How appropriate then, that ABS can be prophetic in the case of FANTASY basketball: a perfectly decontextualized rendering of real basketball interaction where discrete results are king and circumstances are marginalized.

Does it matter to the casual fantasy owner how James Jones arrived at his 13 points on 4-6 three-point shooting? No, and why should it?

James Jones is a simplified example; most casual fans realize that his open shots are attributable to the defensive pressure dedicated to James, Wade, and Bosh. That being said, there are more subtle situations that are nonetheless analogous to James Jones in that the stat-line cannot--and should not--dictate context to the reader/analyst/statistician.

In other words, using the stat-line as a starting point from which one can extrapolate conclusions is illogical; but if one subscribes to this faux, splintered reality it is very easy to see how they could arrive at conclusions such as Arenas or Gasol's elite status.

It must be puzzling to "stat gurus" when players like Gasol and Arenas fail to place in MVP voting or when other statistically "elite" players are relegated to 3rd team All-NBA or worse.


At Tuesday, December 28, 2010 5:01:00 PM, Blogger David Friedman said...


One of those "subtle situations" involves why Gasol's FG% and offensive rebounding have increased since he became a Laker: Gasol has gone from being his team's first option who is often double-teamed to a second option who benefits from Bryant being double-teamed; therefore, Gasol often faces one on one coverage and/or has a free run to the offensive glass because the defense has trapped Bryant and is scrambling to cover the other four Lakers.

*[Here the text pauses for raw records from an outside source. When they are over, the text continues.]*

(** ** URL dispatch *)

(** The constructor always succeeds and records the class it is given. *)
Lemma GitClient_init_class cls thin w :
  exists w' c, GitClient_init cls thin w = (w', Ok c) /\ class c = cls.
Proof.
  unfold GitClient_init, list_new, list_append, list_get, mbind, M_mbind, M_bind.
  cbn [heap set_heap].
  set (l1 := fresh (dom (heap w))).
  set (h1 := <[l1 := FETCH_CAPABILITIES]> (heap w)).
  set (l2 := fresh (dom h1)).
  destruct thin; [|by eexists _, _].
  assert (Hne : l2 ≠ l1).
  { intros Heq. apply (is_fresh (dom h1)). fold l2. rewrite Heq.
    apply elem_of_dom. unfold h1. rewrite lookup_insert_eq. eauto. }
  change (heap (set_heap (<[l2:=SEND_CAPABILITIES]> h1) (set_heap h1 w)) !! l1)
    with (<[l2:=SEND_CAPABILITIES]> h1 !! l1).
  rewrite lookup_insert_ne by done. unfold h1 at 1. rewrite lookup_insert_eq.
  by eexists _, _.
Qed.

Lemma dispatch_client uri cls thin p w :
  get_transport_and_path uri = (c ← GitClient_init cls thin; mret (c, p)) ->
  dispatch uri w = Ok (cls, p).
Proof.
  intros Heq. unfold dispatch, run. rewrite Heq.
  unfold mbind, M_mbind, M_bind.
  destruct (GitClient_init_class cls thin w) as (w' & c & -> & <-).
  reflexivity.
Qed.

(** C9.  The dispatch of the five locations, in any world. *)
Theorem url_dispatch (w : world) :
  dispatch "git://host:9418/repo" w = Ok (TCPGitClient (Some "host") 9418, "/repo")
  /\ dispatch "git+ssh://u@h/r" w = Ok (SSHGitClient (Some "h") None (Some "u"), "/r")
  /\ dispatch "u@h:p" w = Ok (SSHGitClient (Some "h") None (Some "u"), "p")
  /\ dispatch "/local/repo" w = Ok (SubprocessGitClient, "/local/repo")
  /\ dispatch "ftp://x" w = Raise (ValueError "Unknown git protocol scheme: ftp").
Proof.
  split; [apply (dispatch_client _ _ true); reflexivity|].
  split; [apply (dispatch_client _ _ true); reflexivity|].
  split; [apply (dispatch_client _ _ true); reflexivity|].
  split; [apply (dispatch_client _ _ true); reflexivity|].
  reflexivity.
Qed.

Yet the "stat gurus" simply look at Gasol's raw numbers and conclude that Gasol is more "efficient" than Bryant.

At Thursday, December 30, 2010 9:25:00 PM, Anonymous dsong said...

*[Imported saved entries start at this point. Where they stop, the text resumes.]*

(** * incognito-monitor: the node store and the status aggregator

    A shallow embedding of [src/electron/index.js], the main-process side of
    the dashboard: the persisted list of node endpoints ([readNodes],
    [addNode], [deleteNode], [getNodes], [exportNodes], [importNodes]) and the
    aggregation of RPC answers into display records ([nodeWithStatus],
    [getChains], [getBlocks]).

    JavaScript values are embedded with the types the handlers use them at:
    object literals are records, numbers are integers ([Z]), a variable that
    is declared and perhaps never assigned ([let totalBlocks;]) or a property
    that may be missing is an [option] whose [None] is [undefined], an awaited
    promise is a [completion] (a value or a thrown error), and a block of
    statements is a function from the mutable state it works on to the new
    state and its completion.  A handler's result is what it passes to
    [event.reply] (or assigns to [event.returnValue]); a handler that ends
    with [Throw] replies nothing.  Calls to the logger are left out: they
    change neither the files nor what is replied. *)

From Stdlib Require Import ZArith Lia.
From stdpp Require Import base option list strings gmap pretty sorting.

(** ** Completions: a value, or a thrown error / rejected promise *)

Inductive exn :=
  | TypeError (msg : string)     (* property read on [undefined] *)
  | SyntaxError (msg : string)   (* [JSON.parse] on text that is not JSON *)
  | ENOENT (path : string)       (* file system: no such file *)
  | RpcError (msg : string).     (* the RPC client rejected *)

Inductive completion (A : Type) :=
  | Return (a : A)
  | Throw (e : exn).
Arguments Return {A} a.
Arguments Throw {A} e.

(** ** Statements: state passing with exceptions

    [stmt S A] is a piece of code running on mutable state [S].  Effects made
    before a [throw] stay: [try_catch] hands the handler the state as the
    body left it. *)

Definition stmt (S A : Type) : Type := S → S * completion A.

Definition ret {S A} (a : A) : stmt S A := λ s, (s, Return a).
Definition throw {S A} (e : exn) : stmt S A := λ s, (s, Throw e).
Definition bind {S A B} (m : stmt S A) (k : A → stmt S B) : stmt S B :=
  λ s, match m s with
       | (s', Return a) => k a s'
       | (s', Throw e) => (s', Throw e)
       end.
Definition try_catch {S A} (body : stmt S A) (handler : exn → stmt S A) : stmt S A :=
  λ s, match body s with
       | (s', Return a) => (s', Return a)
       | (s', Throw e) => handler e s'
       end.
Definition get {S} : stmt S S := λ s, (s, Return s).
Definition modify {S} (f : S → S) : stmt S () := λ s, (f s, Return ()).
(** [await p]: the promise [p] has settled; a rejection is thrown here. *)
Definition await {S A} (p : completion A) : stmt S A := λ s, (s, p).
(** [prop o f] is the property read [o.f] on a value that may be
    [undefined]: reading a property of [undefined] throws a [TypeError]. *)
Definition prop {S A B} (o : option A) (f : A → B) : stmt S B :=
  match o with
  | Some a => ret (f a)
  | None => throw (TypeError "Cannot read property of undefined")
  end.

Notation "'let*' x ':=' m 'in' k" := (bind m (λ x, k))
  (at level 10, x name, m at level 100, k at level 200, only parsing).
Notation "m ';;;' k" := (bind m (λ _, k))
  (at level 100, k at level 200, right associativity, only parsing).

(** ** Data *)

(** A registered endpoint, one element of the persisted JSON array. *)
Record node := Node { name : string; host : string; port : Z }.

Global Instance node_eq_dec : EqDecision node.
Proof. solve_decision. Defined.

Inductive onlineStatus := ONLINE | OFFLINE.

(** The object [{...node, status, totalBlocks, beaconHeight}]. *)
Record nodeStatus := NodeStatus {
  endpoint : node;
  status : onlineStatus;
  totalBlocks : option Z;
  beaconHeight : option Z;
}.

Module BeaconBestState.
Record t := Make {
  BeaconHeight : Z;
  BestBlockHash : string;
  Epoch : Z;
  ActiveShards : Z;
}.
End BeaconBestState.

Module ShardBestState.
Record t := Make {
  ShardHeight : Z;
  BestBlockHash : string;
  Epoch : Z;
  TotalTxns : Z;
}.
End ShardBestState.

(** A block as [GetBlocks] returns it; [Txs], [Fee] and [Reward] may be
    missing. *)
Module RawBlock.
Record t := Make {
  Height : Z;
  Hash : string;
  BlockProducer : string;
  Txs : option Z;
  Fee : option Z;
  Reward : option Z;
  Time : Z;
}.
End RawBlock.

(** An entry of [chains] in [getChains]; the beacon entry has no
    [totalTxs]. *)
Module Chain.
Record t := Make {
  name : string;
  height : Z;
  hash : string;
  epoch : Z;
  totalTxs : option Z;
  index : Z;
}.
End Chain.

(** An entry of [formattedBlocks] in [getBlocks]. *)
Module Block.
Record t := Make {
  height : Z;
  hash : string;
  producer : string;
  tXS : Z;
  fee : Z;
  reward : Z;
  time : Z;
}.
End Block.

(** The object [chain] that [getBlocks] replies with. *)
Module BlockList.
Record t := Make {
  name : string;
  totalBlocks : Z;
  producer : string;
  blocks : list Block.t;
}.
End BlockList.

(** What [getChains] replies with: [nodeInfo] after [nodeInfo.chains] has
    been set, or the literal [{ chains: [], name: nodeName }]. *)
Inductive chainsReply :=
  | NodeInfo (nodeInfo : nodeStatus) (chains : list Chain.t)
  | NameOnly (chains : list Chain.t) (name : string).

(** ** The environment of the handlers *)

(** One [ConstantRPC] object.  Every method is a network call that resolves
    with the decoded answer or rejects. *)
Record rpcClient := RpcClient {
  GetNetworkInfo : completion ();
  GetBlockCount : Z → completion Z;
  GetBeaconBestState : completion BeaconBestState.t;
  GetShardBestState : Z → completion ShardBestState.t;
  GetBlocks : Z → Z → completion (list RawBlock.t);
}.

(** What [index.js] requires from outside: the contents of files and the
    JSON codec of the runtime, the RPC client module [./incognitoRpc], and the
    two paths, which depend on the home and the installation directories. *)
Class Platform := {
  Buffer : Type;
  Buffer_empty : Buffer;
  JSON_parse : Buffer → completion (list node);
  JSON_stringify : list node → Buffer;
  ConstantRPC : string → Z → rpcClient;
  dataPath : string;
  sampleDataPath : string;
}.

(** The file system: the files that exist, by path. *)
Abbreviation files := (gmap string Buffer).

(** ** lodash *)

(** [_.range(start, end)] on integers: the step is [1] when
    [start < end] and [-1] otherwise, and [end] is not included. *)
Definition range (start end_ : Z) : list Z :=
  if (start <? end_)%Z
  then seqZ start (end_ - start)
  else (λ i, start - i)%Z <$> seqZ 0 (start - end_).

(** [_.orderBy(collection, key)]: a stable sort, ascending by [key]. *)
Fixpoint insertBy {A} (key : A → Z) (x : A) (l : list A) : list A :=
  match l with
  | [] => [x]
  | y :: l' => if (key y <? key x)%Z then y :: insertBy key x l' else x :: y :: l'
  end.

Definition orderBy {A} (key : A → Z) (l : list A) : list A :=
  foldr (insertBy key) [] l.

(** ** JavaScript operators *)

(** [x || d] where [x] is a number or [undefined]: [undefined] and [0] are
    falsy. *)
Definition or_default (x : option Z) (d : Z) : Z :=
  match x with
  | Some n => if (n =? 0)%Z then d else n
  | None => d
  end.

(** [Promise.all(promises)]: the results in the order of [promises], or a
    rejection when one of them rejects. *)
Fixpoint Promise_all {A} (promises : list (completion A)) : completion (list A) :=
  match promises with
  | [] => Return []
  | Return a :: rest =>
      match Promise_all rest with
      | Return l => Return (a :: l)
      | Throw e => Throw e
      end
  | Throw e :: _ => Throw e
  end.

(** The variables [status], [totalBlocks] and [beaconHeight] that
    [nodeWithStatus] declares before its [try]. *)
Module Locals.
Record t := Make {
  status : onlineStatus;
  totalBlocks : option Z;
  beaconHeight : option Z;
}.
End Locals.

Section Handlers.
Context `{Platform}.

(** *** Node's [fs] module *)

Definition readFileSync (path : string) : stmt files Buffer := λ fs,
  match fs !! path with
  | Some data => (fs, Return data)
  | None => (fs, Throw (ENOENT path))
  end.

(** [fs.writeFileSync] returns [undefined]. *)
Definition writeFileSync (path : string) (data : Buffer) : stmt files (option exn) := λ fs,
  (<[path := data]> fs, Return None).

Definition existsSync (path : string) : stmt files bool := λ fs,
  (fs, Return (bool_decide (is_Some (fs !! path)))).

(** [fs.createReadStream(src).pipe(fs.createWriteStream(dst))], up to the
    [finish] event.  Opening [dst] for writing creates or empties it; a
    missing [src] is an [error] event that nothing listens to. *)
Definition pipe (src dst : string) : stmt files () := λ fs,
  match fs !! src with
  | Some data =>
      if decide (src = dst)
      then (<[dst := Buffer_empty]> fs, Return ())
      else (<[dst := data]> fs, Return ())
  | None => (<[dst := Buffer_empty]> fs, Throw (ENOENT src))
  end.

(** *** [readNodes]

    [fs.readFileSync] returns a [Buffer], an object and so truthy: the
    ['[]'] of [fs.readFileSync(dataPath) || '[]'] is never taken. *)
Definition readNodes : stmt files (list node) :=
  let* nodesInString := readFileSync dataPath in
  await (JSON_parse nodesInString).

(** *** [nodeWithStatus] *)

Definition nodeWithStatus_body (node : node) : stmt Locals.t nodeStatus :=
  let rpc := ConstantRPC (host node) (port node) in
  try_catch
    (let* _ := await (GetNetworkInfo rpc) in
     let* count := await (GetBlockCount rpc 0) in
     modify (λ l, Locals.Make (Locals.status l) (Some count) (Locals.beaconHeight l));;;
     let* state := await (GetBeaconBestState rpc) in
     modify (λ l, Locals.Make (Locals.status l) (Locals.totalBlocks l)
                              (Some (BeaconBestState.BeaconHeight state)));;;
     modify (λ l, Locals.Make ONLINE (Locals.totalBlocks l) (Locals.beaconHeight l)))
    (λ error, ret ());;;
  let* l := get in
  ret {| endpoint := node;
         status := Locals.status l;
         totalBlocks := Locals.totalBlocks l;
         beaconHeight := Locals.beaconHeight l |}.

Definition nodeWithStatus (node : node) : completion nodeStatus :=
  (nodeWithStatus_body node (Locals.Make OFFLINE None None)).2.

(** *** [addNode] *)

Definition addNode (newNode : node) : stmt files (option nodeStatus) :=
  let* nodes := readNodes in
  let newNodes := nodes ++ [newNode] in
  let* err := writeFileSync dataPath (JSON_stringify newNodes) in
  match err with
  | Some _ => ret None
  | None =>
      let* fullNode := await (nodeWithStatus newNode) in
      ret (Some fullNode)
  end.

(** *** [getNodes] *)

Definition getNodes : stmt files (list nodeStatus) :=
  let* found := existsSync dataPath in
  if found : bool then
    let* nodes := readNodes in
    await (Promise_all (nodeWithStatus <$> nodes))
  else
    pipe sampleDataPath dataPath;;;
    let* nodes := readNodes in
    await (Promise_all (nodeWithStatus <$> nodes)).

(** *** [exportNodes] and [importNodes]

    The argument is what the dialog returned: [None] is [undefined], and an
    empty string or array is falsy as well. *)

Definition exportNodes (savedFilePath : option string) : stmt files string :=
  match savedFilePath with
  | Some path =>
      if decide (path = "") then ret "cancel"
      else pipe dataPath path;;; ret "success"
  | None => ret "cancel"
  end.

Definition importNodes (filePath : option (list string)) : stmt files string :=
  match filePath with
  | Some (path :: _) => pipe path dataPath;;; ret "success"
  | Some [] => ret "cancel"
  | None => ret "cancel"
  end.

(** *** [getChains] *)

(** The object pushed for the beacon chain. *)
Definition beaconChain (beaconInfo : BeaconBestState.t) : Chain.t :=
  {| Chain.name := "Beacon";
     Chain.height := BeaconBestState.BeaconHeight beaconInfo;
     Chain.hash := BeaconBestState.BestBlockHash beaconInfo;
     Chain.epoch := BeaconBestState.Epoch beaconInfo;
     Chain.totalTxs := None;
     Chain.index := -1 |}.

Ironically, Arenas is putting up lousy fantasy numbers now but is making a huge impact on the Magic.

The team seems to go on a run every time he comes into the game and he has had a huge impact on others' productionk, J.J. Redick in particular.

It looks like the shoe is on the other foot now, and it'll be interesting to see how Arenas is perceived by stat geeks and old-school analysts - assuming he continues to make a similar impact on the Magic throughout the season and the playoffs.

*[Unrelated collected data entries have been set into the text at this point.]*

Lemma starts_with_nil_r (w : pystr) : starts_with w [] = true -> w = [].
Proof. destruct w; simpl; [reflexivity|discriminate]. Qed.

Lemma find_split (w s : pystr) (j : nat) :
  find w s = Some j ->
  s = firstn j s ++ w ++ skipn (j + List.length w) s.
Proof.
  revert j. induction s as [|c t IH]; intros j H; simpl in H.
  - destruct (starts_with w []) eqn:E; [|discriminate].
    injection H as <-. now rewrite (starts_with_nil_r _ E).
  - destruct (starts_with w (c :: t)) eqn:E.
    + injection H as <-. simpl firstn. simpl app at 1.
      now apply starts_with_split.
    + destruct (find w t) as [i|] eqn:F; [|discriminate].
      injection H as <-. simpl. f_equal. now apply IH.
Qed.

Lemma find_before (w s : pystr) (j i : nat) :
  find w s = Some j -> (i < j)%nat -> starts_with w (skipn i s) = false.
Proof.
  revert j i. induction s as [|c t IH]; intros j i H Hi; simpl in H.
  - destruct (starts_with w []); [injection H as <-; lia|discriminate].
  - destruct (starts_with w (c :: t)) eqn:E.
    + injection H as <-. lia.
    + destruct (find w t) as [n|] eqn:F; [|discriminate].
      injection H as <-. destruct i as [|i]; [exact E|].
      simpl. apply (IH n); [reflexivity|lia].
Qed.

Lemma find_at (w s : pystr) (j : nat) :
  find w s = Some j -> starts_with w (skipn j s) = true.
Proof.
  revert j. induction s as [|c t IH]; intros j H; simpl in H.
  - destruct (starts_with w []) eqn:E; [|discriminate].
    injection H as <-. exact E.
  - destruct (starts_with w (c :: t)) eqn:E.
    + injection H as <-. exact E.
    + destruct (find w t) as [n|] eqn:F; [|discriminate].
      injection H as <-. simpl. now apply IH.
Qed.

At Friday, December 31, 2010 6:56:00 AM, Blogger David Friedman said...


Arenas has played well for the Magic so far but I agree with what TNT's Kenny Smith said: this is a honeymoon period for the Magic but it is not yet clear that Orlando is better equipped to win a championship; let's see what happens when the Magic face some adversity and Coach Van Gundy has to yell at Arenas for the first time.

Of course, a lot can happen between now and May/June: if KG's injury turns out to be more serious than initially thought and one of Miami's Big Three gets hurt the Magic could end up winning the East despite their flaws. There is no doubt that the current version of the Magic is a very high powered offensive team even though they are a bit suspect defensively and lack size up front.